TASK TO CARRY OUT.
Scan each line of the records for the word "functions" and extract the ones that have it.

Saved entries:
(** * tools/keep-alive.js: the Railway keep-alive prober

    A shallow embedding of the script and of the part of the JavaScript
    run time it relies on (module constants, [fetch], [console],
    [Date], [setInterval] and the event loop), followed by the
    properties of the prober. The shell side of the repository, the
    deployment script and the keep-alive workflow, comes after the prober
    in each part.

    Time is virtual: [clock] counts milliseconds since the process
    started, synchronous code takes no time and timers fire exactly when
    they are due. *)

From stdpp Require Import gmap strings list.
From Stdlib Require Import ZArith Ascii DecimalString Lia Sorted.

Local Open Scope Z_scope.

(** ** JavaScript values used by the script *)

(** Template-literal rendering of an integral Number. *)
Definition show (z : Z) : string := NilZero.string_of_int (Z.to_int z).

(** [a || b] on a possibly undefined string: [undefined] and the empty
    string are falsy. *)
Definition js_or (a : option string) (b : string) : string :=
  match a with
  | Some EmptyString => b
  | Some s => s
  | None => b
  end.

(** Decimal digits of [n], left-padded with zeros to [width]. *)
Fixpoint zeros (k : nat) : string :=
  match k with
  | O => ""
  | S k' => "0" +:+ zeros k'
  end.

Definition pad (width : nat) (n : Z) : string :=
  let digits := show n in
  zeros (width - String.length digits) +:+ digits.

(** Day number since 1970-01-01 to (year, month, day) in the proleptic
    Gregorian calendar. *)
Definition civil_from_days (days : Z) : Z * Z * Z :=
  let z := days + 719468 in
  let era := z / 146097 in
  let doe := z - era * 146097 in
  let yoe := (doe - doe / 1460 + doe / 36524 - doe / 146096) / 365 in
  let doy := doe - (365 * yoe + yoe / 4 - yoe / 100) in
  let mp := (5 * doy + 2) / 153 in
  let d := doy - (153 * mp + 2) / 5 + 1 in
  let m := if mp <? 10 then mp + 3 else mp - 9 in
  let y := yoe + era * 400 + (if m <=? 2 then 1 else 0) in
  (y, m, d).

(** [Date.prototype.toISOString] of a time value (milliseconds since the
    Unix epoch, UTC): [YYYY-MM-DDTHH:mm:ss.sssZ], with a signed six-digit
    year outside 0..9999. *)
Definition toISOString (t : Z) : string :=
  let '(y, m, d) := civil_from_days (t / 86400000) in
  let ms := t mod 86400000 in
  let year :=
    if (0 <=? y) && (y <=? 9999) then pad 4 y
    else (if y <? 0 then "-" else "+") +:+ pad 6 (Z.abs y) in
  year +:+ "-" +:+ pad 2 m +:+ "-" +:+ pad 2 d +:+ "T"
    +:+ pad 2 (ms / 3600000) +:+ ":" +:+ pad 2 (ms / 60000 mod 60) +:+ ":"
    +:+ pad 2 (ms / 1000 mod 60) +:+ "." +:+ pad 3 (ms mod 1000) +:+ "Z".

(** An [Error] object, as far as the script looks at it. *)
Record JsError := { message : string }.

(** A [Response]; [ok] is derived from [status] as the Fetch standard
    defines it (200 to 299 inclusive). *)
Record Response := { status : Z }.

Definition ok (r : Response) : bool := (200 <=? status r) && (status r <=? 299).

Record RequestInit := { method : string; headers : list (string * string) }.

Record Request := { url : string; init : RequestInit }.

(** How the promise returned by [fetch] settles. *)
Inductive FetchResult :=
| Fulfilled (response : Response)
| Rejected (error : JsError).

Inductive Stream := Stdout | Stderr.

Record LogEntry := { stream : Stream; text : string }.

(** [console.log] and [console.error] join their arguments with a space
    (the script never passes a first argument with a format specifier
    together with further arguments). *)
Definition format (args : list string) : string := String.concat " " args.

(** ** Bodies of async functions

    The effects of a function body, in the order the body performs them.
    [AwaitFetch] is the one suspension point: the continuation receives
    the way the promise settled. *)
Inductive Prog (A : Type) : Type :=
| Ret (a : A)
| Throw (e : JsError)
| Console (s : Stream) (args : list string) (k : Prog A)
| NewDate (k : Z -> Prog A)
| AwaitFetch (req : Request) (k : FetchResult -> Prog A).

Arguments Ret {A} a.
Arguments Throw {A} e.
Arguments Console {A} s args k.
Arguments NewDate {A} k.
Arguments AwaitFetch {A} req k.

Fixpoint bind {A B : Type} (p : Prog A) (f : A -> Prog B) : Prog B :=
  match p with
  | Ret a => f a
  | Throw e => Throw e
  | Console s args k => Console s args (bind k f)
  | NewDate k => NewDate (fun t => bind (k t) f)
  | AwaitFetch req k => AwaitFetch req (fun r => bind (k r) f)
  end.

#[global] Instance Prog_ret : MRet Prog := @Ret.
#[global] Instance Prog_bind : MBind Prog := fun A B f p => bind p f.

(** [try { body } catch (error) { handler }] *)
Fixpoint try_catch {A : Type} (body : Prog A) (handler : JsError -> Prog A) : Prog A :=
  match body with
  | Ret a => Ret a
  | Throw e => handler e
  | Console s args k => Console s args (try_catch k handler)
  | NewDate k => NewDate (fun t => try_catch (k t) handler)
  | AwaitFetch req k => AwaitFetch req (fun r => try_catch (k r) handler)
  end.

(** [await fetch(url, init)]: a rejection is thrown at the [await]. *)
Definition fetch (url : string) (init : RequestInit) : Prog Response :=
  AwaitFetch {| url := url; init := init |}
    (fun r => match r with
              | Fulfilled response => Ret response
              | Rejected error => Throw error
              end).

Definition console_log (args : list string) : Prog unit := Console Stdout args (Ret tt).
Definition console_error (args : list string) : Prog unit := Console Stderr args (Ret tt).

(** [new Date()]: the current time value. *)
Definition new_Date : Prog Z := NewDate Ret.

(** ** The script *)

(** The module-level constants. *)
Record Consts := {
  RAILWAY_URL : string;
  PING_INTERVAL : Z;
  HEALTH_ENDPOINT : string
}.

Definition module_init (env : gmap string string) : Consts :=
  {| RAILWAY_URL := js_or (env !! "RAILWAY_URL") "https://your-app.railway.app";
     PING_INTERVAL := 10 * 60 * 1000;
     HEALTH_ENDPOINT := "/health" |}.

Definition pingServer (c : Consts) : Prog unit :=
  try_catch
    (response ← fetch (RAILWAY_URL c +:+ HEALTH_ENDPOINT c)
                  {| method := "GET";
                     headers := [("User-Agent", "KeepAlive-Bot/1.0")] |};
     if ok response then
       now ← new_Date;
       console_log ["✅ [" +:+ toISOString now +:+ "] Server is alive"]
     else
       now ← new_Date;
       console_log ["⚠️ [" +:+ toISOString now +:+ "] Server responded with "
                      +:+ show (status response)])
    (fun error =>
       now ← new_Date;
       console_error ["❌ [" +:+ toISOString now +:+ "] Failed to ping server:";
                      message error]).

(** ** The run time: timers, pending requests and the event loop *)

(** The functions of the script that can be called by reference. *)
Inductive Callback := pingServer_fn.

Definition body (f : Callback) : Consts -> Prog unit :=
  match f with
  | pingServer_fn => pingServer
  end.

(** What the event loop has still to run: a repeating timer, or the rest
    of an async function waiting for request number [id] to settle. *)
Inductive Task :=
| Interval (f : Callback) (delay : Z)
| Settle (id : nat) (k : Prog unit).

Record Pending := { due : Z; task : Task }.

(** What the script does not control: the environment variables, the wall
    clock at process start (milliseconds since the Unix epoch) and, for
    the [id]-th request sent, how it settles and after how many
    milliseconds. *)
Record Environment := {
  process_env : gmap string string;
  started : Z;
  network : nat -> FetchResult * N
}.

(** The process: the module constants, the virtual clock, the agenda of
    the event loop (ordered by due time), and what an observer has seen
    so far: the instants at which [pingServer] was called, the requests
    sent, the lines written, and the error that ended the process, if any. *)
Record Process := {
  consts : Consts;
  clock : Z;
  agenda : list Pending;
  calls : list Z;
  requests : list (Z * Request);
  output : list LogEntry;
  uncaught : option JsError
}.

Definition with_clock (t : Z) (s : Process) : Process :=
  {| consts := consts s; clock := t; agenda := agenda s; calls := calls s;
     requests := requests s; output := output s; uncaught := uncaught s |}.

Definition with_agenda (a : list Pending) (s : Process) : Process :=
  {| consts := consts s; clock := clock s; agenda := a; calls := calls s;
     requests := requests s; output := output s; uncaught := uncaught s |}.

Definition called (s : Process) : Process :=
  {| consts := consts s; clock := clock s; agenda := agenda s;
     calls := calls s ++ [clock s];
     requests := requests s; output := output s; uncaught := uncaught s |}.

Definition sent (req : Request) (s : Process) : Process :=
  {| consts := consts s; clock := clock s; agenda := agenda s; calls := calls s;
     requests := requests s ++ [(clock s, req)];
     output := output s; uncaught := uncaught s |}.

Definition written (e : LogEntry) (s : Process) : Process :=
  {| consts := consts s; clock := clock s; agenda := agenda s; calls := calls s;
     requests := requests s; output := output s ++ [e]; uncaught := uncaught s |}.
(** The [while (parser_match(parser, TOKEN_ELIF, NULL))] of the [if] rule. *)
Fixpoint elif_loop (expression block statement : Parser -> Outcome (option ASTNode))
    (fuel : nat) (elif_branches : option ASTNode) (p : Parser)
    : Outcome (option ASTNode) :=
  match fuel with
  | O => OutOfFuel
  | S fuel =>
      let '(m, p) := parser_match p TOKEN_ELIF None in
      if m then
        call (elif_condition, p) <-
          parse_condition expression "Expected condition after 'elif'" p;
        match elif_condition with
        | None => Returns elif_branches p
        | Some _ =>
            let '(_, p) := parser_match p TOKEN_PUNCTUATION (punct ":") in
            call (elif_then, p) <-
              parse_body block statement "Expected statement after 'elif' condition" p;
            match elif_then with
            | None => Returns elif_branches p
            | Some _ =>
                let elif_node :=
                  create_elif_node elif_condition elif_then (cur_line p) (cur_column p) in
                let elif_branches :=
                  match elif_branches with
                  | None => Some elif_node
                  | Some _ => add_next_statement elif_branches (Some elif_node)
                  end in
                elif_loop expression block statement fuel elif_branches p
            end
        end
      else Returns elif_branches p
  end.

(** The import list of [from m using a, b, c]. *)
Fixpoint import_list (fuel : nat) (imports : list string) (import_count : Z)
    (p : Parser) : Outcome (list string * Z) :=
  match fuel with
  | O => OutOfFuel
  | S fuel =>
      if negb (parser_check p TOKEN_IDENTIFIER)
      then Returns (imports, import_count)
                   (parser_error p "Expected identifier in import list")
      else
        let import_name := text_of (tok_value (p_current p)) in
        let p := parser_advance p in
        let imports := (imports ++ [import_name])%list in
        let import_count := import_count + 1 in
        let '(m, p) := parser_match p TOKEN_PUNCTUATION (punct ",") in
        if m then import_list fuel imports import_count p
        else Returns (imports, import_count) p
  end.

(** Panic-mode recovery: tokens are dropped up to the next [TOKEN_NEWLINE] or
    [TOKEN_EOF]. *)
Fixpoint skip_to_line_end (fuel : nat) (p : Parser) : Outcome unit :=
  match fuel with
  | O => OutOfFuel
  | S fuel =>
      if negb (parser_check p TOKEN_NEWLINE) && negb (parser_check p TOKEN_EOF)
      then skip_to_line_end fuel (parser_advance p)
      else Returns tt p
  end.

(** The statement loop of [parse_block] ([in_block]) and of [parse_program].
    [statements] is the head of the chain; [last_stmt] is its last node. *)
Fixpoint statement_loop (statement : Parser -> Outcome (option ASTNode))
    (in_block : bool) (fuel : nat) (statements : option ASTNode) (p : Parser)
    : Outcome (option ASTNode) :=
  match fuel with
  | O => OutOfFuel
  | S fuel =>
      let continue :=
        if in_block
        then negb (parser_check p TOKEN_PUNCTUATION)
             || negb (parser_check_value p TOKEN_PUNCTUATION (punct "}"))
        else negb (parser_check p TOKEN_EOF) in
      if continue then
        if parser_check p TOKEN_NEWLINE
        then statement_loop statement in_block fuel statements (parser_advance p)
        else if in_block && parser_check p TOKEN_EOF
        then Returns statements (parser_error p "Unexpected end of file in block")
        else
          call (stmt, p) <- statement p;
          match stmt with
          | None =>
              call (_, p) <- skip_to_line_end fuel p;
              statement_loop statement in_block fuel statements p
          | Some s =>
              let statements :=
                match statements with
                | None => stmt
                | Some head => Some (add_after_last head s)
                end in
              let '(_, p) := parser_match p TOKEN_PUNCTUATION (punct ";") in
              let p := if parser_check p TOKEN_NEWLINE then parser_advance p else p in
              statement_loop statement in_block fuel statements p
          end
      else Returns statements p
  end.

Definition logical_and_ops := [op "&&"; (TOKEN_KEYWORD, Some "and")].
Definition logical_or_ops := [op "||"; (TOKEN_KEYWORD, Some "or")].
Definition unary_ops :=
  [ (TOKEN_OPERATOR, Some "-", "-"); (TOKEN_OPERATOR, Some "!", "!");
    (TOKEN_KEYWORD, Some "not", "not") ].

(** The [if ... else if ...] of [parse_unary] that picks the operator. *)
Fixpoint match_unary (p : Parser) (alts : list (TokenType * option string * string))
    : option string * Parser :=
  match alts with
  | [] => (None, p)
  | (type, value, text) :: rest =>
      let '(m, p) := parser_match p type value in
      if m then (Some text, p) else match_unary p rest
  end.

Fixpoint parse_primary (fuel : nat) (p : Parser) {struct fuel}
    : Outcome (option ASTNode) :=
  match fuel with
  | O => OutOfFuel
  | S fuel =>
  let '(node, p) := parse_literal p in
  match node with
  | Some _ => Returns node p
  | None =>
  let '(node, p) := parse_identifier p in
  match node with
  | Some _ =>
      let '(m, p) := parser_match p TOKEN_PUNCTUATION (punct ".") in
      if m then
        if negb (parser_check p TOKEN_IDENTIFIER)
        then Returns None (parser_error p "Expected member name after '.'")
        else
          let member_token := p_current p in
          let p := parser_advance p in
          Returns (Some (create_member_access_node node (freed p (tok_value member_token))
                           (tok_line member_token) (tok_column member_token))) p
      else
        let '(m, p) := parser_match p TOKEN_PUNCTUATION (punct "(") in
        if m then
          let '(m, p) := parser_match p TOKEN_PUNCTUATION (punct ")") in
          call (args, p) <-
            (if m then Returns (None, 0) p
             else expression_list (parse_expression fuel) ")"
                    "Expected expression in function call"
                    "Expected ',' or ')' in function call" fuel None 0 p);
          Returns (Some (create_call_expr_node node (fst args) (snd args)
                           (cur_line p) (cur_column p))) p
        else Returns node p
  | None =>
      let '(m, p) := parser_match p TOKEN_PUNCTUATION (punct "[") in
      if m then
        let '(m, p) := parser_match p TOKEN_PUNCTUATION (punct "]") in
        call (elems, p) <-
          (if m then Returns (None, 0) p
           else expression_list (parse_expression fuel) "]"
                  "Expected expression in array"
                  "Expected ',' or ']' in array" fuel None 0 p);
        Returns (Some (create_array_literal_node (fst elems) (snd elems)
                         (cur_line p) (cur_column p))) p
      else
        let '(m, p) := parser_match p TOKEN_PUNCTUATION (punct "{") in
        if m then
          let '(m, p) := parser_match p TOKEN_PUNCTUATION (punct "}") in
          call (pairs, p) <-
            (if m then Returns ([], None, 0) p
             else dict_pairs (parse_expression fuel) fuel [] None 0 p);
          let '(keys, values, pair_count) := pairs in
          Returns (Some (create_dict_literal_node keys values pair_count
                           (cur_line p) (cur_column p))) p
        else
          let '(m, p) := parser_match p TOKEN_PUNCTUATION (punct "(") in
          if m then
            call (expr, p) <- parse_expression fuel p;
            match expr with
            | None => Returns None (parser_error p "Expected expression after '('")
            | Some _ =>
                let '(ok, p) :=
                  parser_expect p TOKEN_PUNCTUATION (punct ")")
                                "Expected ')' after expression" in
                Returns (if ok then expr else None) p
            end
          else Returns None (parser_error p "Expected expression")
  end
  end
  end

with parse_unary (fuel : nat) (p : Parser) {struct fuel} : Outcome (option ASTNode) :=
  match fuel with
  | O => OutOfFuel
  | S fuel =>
      let op_token := p_current p in
      let '(op, p) := match_unary p unary_ops in
      match op with
      | Some _ =>
          call (operand, p) <- parse_unary fuel p;
          match operand with
          | None => Returns None (parser_error p "Expected operand after unary operator")
          | Some _ =>
              Returns (Some (create_unary_expr_node op operand
                               (tok_line op_token) (tok_column op_token))) p
          end
      | None => parse_primary fuel p
      end
  end

with parse_multiplicative (fuel : nat) (p : Parser) {struct fuel}
    : Outcome (option ASTNode) :=
  match fuel with
  | O => OutOfFuel
  | S fuel =>
      binary_level (parse_unary fuel) multiplicative_ops
                   "Expected right operand for binary operator" fuel p
  end

with parse_additive (fuel : nat) (p : Parser) {struct fuel}
    : Outcome (option ASTNode) :=
  match fuel with
  | O => OutOfFuel
  | S fuel =>
      binary_level (parse_multiplicative fuel) additive_ops
                   "Expected right operand for binary operator" fuel p
  end

with parse_comparison (fuel : nat) (p : Parser) {struct fuel}
    : Outcome (option ASTNode) :=
  match fuel with
  | O => OutOfFuel
  | S fuel =>
      binary_level (parse_additive fuel) comparison_ops
                   "Expected right operand for comparison operator" fuel p
  end

with parse_logical_and (fuel : nat) (p : Parser) {struct fuel}
    : Outcome (option ASTNode) :=
  match fuel with
  | O => OutOfFuel
  | S fuel =>
      binary_level (parse_comparison fuel) logical_and_ops
                   "Expected right operand for logical AND" fuel p
  end

with parse_logical_or (fuel : nat) (p : Parser) {struct fuel}
    : Outcome (option ASTNode) :=
  match fuel with
  | O => OutOfFuel
  | S fuel =>
      binary_level (parse_logical_and fuel) logical_or_ops
                   "Expected right operand for logical OR" fuel p
  end

with parse_assignment (fuel : nat) (p : Parser) {struct fuel}
    : Outcome (option ASTNode) :=
  match fuel with
  | O => OutOfFuel
  | S fuel =>
      call (lhs, p) <- parse_logical_or fuel p;
      match lhs with
      | None => Returns None p
      | Some _ =>
          let '(m, p) := parser_match_any p assignment_ops in
          if m then
            let op := tok_value (p_current p) in
            let ln := cur_line p in
            let col := cur_column p in
            let p := parser_advance p in
            match freed p op with
            | None => Crashes p          (* strlen(op) of a null op *)
            | Some text =>
                if (String.length (c_str text) =? 2)%nat
                   && match String.get 1 (c_str text) with
                      | Some c => (c =? "=")%char
                      | None => false
                      end
                then Returns None
                       (parser_error p "Compound assignment not fully implemented yet")
                else
                  call (rhs, p) <- parse_assignment fuel p;
                  match rhs with
                  | None => Returns None (parser_error p "Expected right side of assignment")
                  | Some _ => Returns (Some (create_assignment_node lhs rhs ln col)) p
                  end
            end
          else Returns lhs p
      end
  end

with parse_expression (fuel : nat) (p : Parser) {struct fuel}
    : Outcome (option ASTNode) :=
  match fuel with
  | O => OutOfFuel
  | S fuel => parse_assignment fuel p
  end.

WORKED SOLUTION.
(** ** Bodies of async functions
(** The functions of the script that can be called by reference. *)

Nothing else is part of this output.